(Collected data entries)

(** * audioconvert: caps negotiation, fixation and the per-buffer transform

    A shallow embedding of gst/audioconvert/gstaudioconvert.c.  Capability
    structures are finite maps from field names to GValues; the C functions
    that mutate a structure in place become functions returning the updated
    structure (the element only ever mutates a structure it has just copied
    or has not yet appended, so no aliasing is lost).  C integers are [Z]
    with the conversions between [gint] and [guint] written out. *)

From Stdlib Require Import ZArith List Bool.
From stdpp Require Import base gmap strings list fin_maps sorting.

Local Open Scope string_scope.
Local Open Scope list_scope.
Local Open Scope Z_scope.

(** ** C integer types *)

Module CInt.

Definition G_MAXINT : Z := 2147483647.
Definition G_MININT : Z := -2147483648.
Definition two32 : Z := 4294967296.

(** Conversion to [guint] (32 bit, unsigned): reduction modulo 2^32. *)
Definition to_guint (z : Z) : Z := z mod two32.

(** Conversion to [gint] (32 bit, two's complement). *)
Definition to_gint (z : Z) : Z := (z + 2147483648) mod two32 - 2147483648.

End CInt.
Export CInt.

(** ** The GStreamer core objects the element works with *)

Module Gst.

#[local] Set Warnings "-register-all".

(** A GValue, restricted to the types that occur in raw audio caps.
    [GOther] stands for a fixed value of any other type (a string, an
    enum, an array of channel positions, ...). *)
Inductive GValue : Type :=
| GInt (n : Z)
| GBoolean (b : bool)
| GIntRange (lo hi : Z)
| GList (vs : list GValue)
| GOther (repr : string).

(** A GstStructure: a name and its fields, looked up by field name. *)
Record GstStructure : Type := mkStructure {
  st_name : string;
  st_fields : gmap string GValue
}.

(** GstCaps: an array of structures. *)
Definition GstCaps : Type := list GstStructure.

Definition gst_structure_empty_new (name : string) : GstStructure :=
  mkStructure name ∅.

Definition gst_structure_get_name (s : GstStructure) : string := st_name s.

Definition gst_structure_set_name (s : GstStructure) (name : string) : GstStructure :=
  mkStructure name (st_fields s).

Definition gst_structure_get_value (s : GstStructure) (f : string) : option GValue :=
  st_fields s !! f.

Definition gst_structure_has_field (s : GstStructure) (f : string) : bool :=
  match st_fields s !! f with Some _ => true | None => false end.

(** gst_structure_get_int: succeeds only on a field of type G_TYPE_INT. *)
Definition gst_structure_get_int (s : GstStructure) (f : string) : option Z :=
  match st_fields s !! f with Some (GInt n) => Some n | _ => None end.

(** gst_structure_get_boolean: succeeds only on a G_TYPE_BOOLEAN field. *)
Definition gst_structure_get_boolean (s : GstStructure) (f : string) : option bool :=
  match st_fields s !! f with Some (GBoolean b) => Some b | _ => None end.

(** gst_structure_set / gst_structure_set_value: replace or add a field. *)
Definition gst_structure_set_value (s : GstStructure) (f : string) (v : GValue)
  : GstStructure :=
  mkStructure (st_name s) (<[f := v]> (st_fields s)).

Definition gst_structure_remove_field (s : GstStructure) (f : string) : GstStructure :=
  mkStructure (st_name s) (delete f (st_fields s)).

(** gst_value_is_fixed: lists and ranges are not fixed. *)
Definition gst_value_is_fixed (v : GValue) : bool :=
  match v with
  | GInt _ | GBoolean _ | GOther _ => true
  | GIntRange _ _ | GList _ => false
  end.

(** gst_caps_is_fixed: exactly one structure, all of whose fields are fixed. *)
Definition gst_caps_is_fixed (caps : GstCaps) : bool :=
  match caps with
  | [s] => forallb (λ kv, gst_value_is_fixed kv.2) (map_to_list (st_fields s))
  | _ => false
  end.

(** The integers and booleans a (possibly unfixed) value stands for. *)
Fixpoint has_int (v : GValue) (n : Z) : bool :=
  match v with
  | GInt m => m =? n
  | GIntRange lo hi => (lo <=? n) && (n <=? hi)
  | GList vs => existsb (λ w, has_int w n) vs
  | _ => false
  end.

Fixpoint has_boolean (v : GValue) (b : bool) : bool :=
  match v with
  | GBoolean c => Bool.eqb c b
  | GList vs => existsb (λ w, has_boolean w b) vs
  | _ => false
  end.

(** gst_structure_fixate_field_nearest_int (GStreamer core, gststructure.c).
    An int range is clamped around the target; in a list the int entries are
    scanned in order and an entry replaces the best one so far only when it
    is strictly nearer, so among equally near entries the first listed wins.
    A field that is already fixed, or of another type, is left alone. *)
Definition nearest_step (target : Z) (best : option Z) (v : GValue) : option Z :=
  match v with
  | GInt x =>
      match best with
      | None => Some x
      | Some b => if Z.abs (target - x) <? Z.abs (target - b) then Some x else Some b
      end
  | _ => best
  end.

Definition nearest_in_list (target : Z) (vs : list GValue) : option Z :=
  fold_left (nearest_step target) vs None.

Definition clamp_to_range (lo hi target : Z) : Z :=
  let t := if target <? lo then lo else target in
  if t >? hi then hi else t.

Definition gst_structure_fixate_field_nearest_int
  (s : GstStructure) (f : string) (target : Z) : GstStructure :=
  match st_fields s !! f with
  | Some (GIntRange lo hi) =>
      gst_structure_set_value s f (GInt (clamp_to_range lo hi target))
  | Some (GList vs) =>
      match nearest_in_list target vs with
      | Some best => gst_structure_set_value s f (GInt best)
      | None => s
      end
  | _ => s
  end.

(** gst_structure_fixate_field_boolean: in a list, the boolean entry equal
    to the target if there is one, else the first boolean entry. *)
Definition boolean_step (target : bool) (best : option bool) (v : GValue) : option bool :=
  match v with
  | GBoolean x =>
      match best with
      | None => Some x
      | Some b => if Bool.eqb x target then Some x else Some b
      end
  | _ => best
  end.

Definition gst_structure_fixate_field_boolean
  (s : GstStructure) (f : string) (target : bool) : GstStructure :=
  match st_fields s !! f with
  | Some (GList vs) =>
      match fold_left (boolean_step target) vs None with
      | Some best => gst_structure_set_value s f (GBoolean best)
      | None => s
      end
  | _ => s
  end.

Definition G_LITTLE_ENDIAN : Z := 1234.
Definition G_BIG_ENDIAN : Z := 4321.

Inductive GstFlowReturn : Type := GST_FLOW_OK | GST_FLOW_ERROR.

(** A GstBuffer: the data it points to, its logical size (a [guint]) and
    whether the caller holds the only reference to it. *)
Record GstBuffer : Type := mkBuffer {
  buf_data : list Byte.byte;
  buf_size : Z;
  buf_writable : bool
}.

End Gst.
Export Gst.

(** ** audioconvert.h: the parsed format and the conversion context *)

Module AudioConvert.

Definition GstAudioChannelPosition : Type := Z.

Record AudioConvertFmt : Type := mkFmt {
  is_int : bool;
  endianness : Z;
  width : Z;
  rate : Z;
  channels : Z;
  pos : option (list GstAudioChannelPosition);
  sign : bool;
  depth : Z;
  unit_size : Z
}.

(** The zero-initialised format of [AudioConvertFmt fmt = { 0 }]. *)
Definition fmt_zero : AudioConvertFmt :=
  mkFmt false 0 0 0 0 None false 0 0.

Record AudioConvertCtx : Type := mkCtx {
  ctx_prepared : bool;
  ctx_in : AudioConvertFmt;
  ctx_out : AudioConvertFmt
}.

(** Modelled from the spec: audio_convert_get_sizes (audioconvert.c is not
    among the sources at hand).  The input and output byte counts are the
    sample count times the respective unit size, computed in [gint]; the
    query fails on a context that has not been prepared. *)
Definition audio_convert_get_sizes (ctx : AudioConvertCtx) (samples : Z)
  : option (Z * Z) :=
  if ctx_prepared ctx
  then Some (to_gint (samples * unit_size (ctx_in ctx)),
             to_gint (samples * unit_size (ctx_out ctx)))
  else None.

Definition raw_int_name : string := "audio/x-raw-int".
Definition raw_float_name : string := "audio/x-raw-float".

Section Element.

(** The byte order of the host, G_BYTE_ORDER. *)
Variable G_BYTE_ORDER : Z.

(** gst_audio_get_channel_positions (gst-libs/gst/audio/multichannel.c):
    the channel positions of a structure, or NULL. *)
Variable gst_audio_get_channel_positions :
  GstStructure → option (list GstAudioChannelPosition).

(** audio_convert_convert (audioconvert.c): given the context, the source
    data, the destination data, the sample count and whether the source is
    writable, reports success and leaves the destination data. *)
Variable audio_convert_convert :
  AudioConvertCtx → list Byte.byte → list Byte.byte → Z → bool →
  bool * list Byte.byte.

(** *** gst_audio_convert_parse_caps *)

(** [fmt] is the format the caller passes in: the fields the function does
    not assign keep their old contents.  [None] is the FALSE return, whether
    reached through g_return_val_if_fail, no_values or not_allowed. *)
Definition gst_audio_convert_parse_caps (caps : GstCaps) (fmt : AudioConvertFmt)
  : option AudioConvertFmt :=
  match caps with
  | structure :: _ =>
      if negb (gst_caps_is_fixed caps) then None else
      let fmt_is_int := String.eqb (gst_structure_get_name structure) raw_int_name in
      (* parse common fields *)
      fmt_channels ← gst_structure_get_int structure "channels";
      fmt_pos ← gst_audio_get_channel_positions structure;
      fmt_width ← gst_structure_get_int structure "width";
      fmt_rate ← gst_structure_get_int structure "rate";
      '(fmt_sign, fmt_depth, fmt_endianness) ←
        (if fmt_is_int then
           (* int specific fields *)
           fmt_sign ← gst_structure_get_boolean structure "signed";
           fmt_depth ← gst_structure_get_int structure "depth";
           (* width != 8 can have an endianness field *)
           fmt_endianness ←
             (if negb (fmt_width =? 8)
              then gst_structure_get_int structure "endianness"
              else Some G_BYTE_ORDER);
           (* depth cannot be bigger than the width *)
           if fmt_depth >? fmt_width then None
           else Some (fmt_sign, fmt_depth, fmt_endianness)
         else Some (sign fmt, depth fmt, G_BYTE_ORDER));
      Some (mkFmt fmt_is_int fmt_endianness fmt_width fmt_rate fmt_channels
              (Some fmt_pos) fmt_sign fmt_depth
              (Z.quot (to_gint (fmt_width * fmt_channels)) 8))
  | [] => None
  end.

(** *** gst_audio_convert_get_unit_size *)

(** [*size = fmt.unit_size] stores the [gint] into a [guint]. *)
Definition gst_audio_convert_get_unit_size (caps : GstCaps) : option Z :=
  match gst_audio_convert_parse_caps caps fmt_zero with
  | None => None
  | Some fmt => Some (to_guint (unit_size fmt))
  end.

(** *** Building the width lists *)

(** The loop [for (width = min; width <= max; width += 8)] of
    set_structure_widths, bounded by a number of iterations. *)
Fixpoint widths_loop (fuel : nat) (width max : Z) : list GValue :=
  match fuel with
  | O => []
  | S fuel' =>
      if width <=? max then GInt width :: widths_loop fuel' (width + 8) max
      else []
  end.

(** Set widths (a list); multiples of 8 between min and max.  The loop runs
    at most [max - min + 1] times. *)
Definition set_structure_widths (s : GstStructure) (min max : Z) : GstStructure :=
  if min =? max then gst_structure_set_value s "width" (GInt min)
  else gst_structure_set_value s "width"
         (GList (widths_loop (Z.to_nat (max - min + 1)) min max)).

(** Set widths of 32 bits and 64 bits (as list). *)
Definition set_structure_widths_32_and_64 (s : GstStructure) : GstStructure :=
  gst_structure_set_value s "width" (GList [GInt 32; GInt 64]).

(** *** make_lossless_changes and append_with_other_format *)

Definition make_lossless_changes (s : GstStructure) (isfloat : bool) : GstStructure :=
  if isfloat then
    (* float doesn't have a depth or signedness field and only supports a
       widths of 32/64 and native endianness *)
    let s := gst_structure_remove_field s "depth" in
    let s := gst_structure_remove_field s "signed" in
    let s := set_structure_widths_32_and_64 s in
    gst_structure_set_value s "endianness" (GInt G_BYTE_ORDER)
  else
    (* int supports either endian, and signed or unsigned *)
    let s := gst_structure_set_value s "endianness"
               (GList [GInt G_LITTLE_ENDIAN; GInt G_BIG_ENDIAN]) in
    gst_structure_set_value s "signed" (GList [GBoolean true; GBoolean false]).

(** Appends to [caps] a copy of [s] turned into the other format. *)
Definition append_with_other_format (caps : GstCaps) (s : GstStructure) (isfloat : bool)
  : GstCaps :=
  if isfloat then
    let s2 := gst_structure_set_name s raw_int_name in
    caps ++ [make_lossless_changes s2 false]
  else
    let s2 := gst_structure_set_name s raw_float_name in
    caps ++ [make_lossless_changes s2 true].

**EXERCISE BRIEF**
Give solely the number of lines in the data that contain the string "GstAudioChannelPosition".

**SOLUTION**
3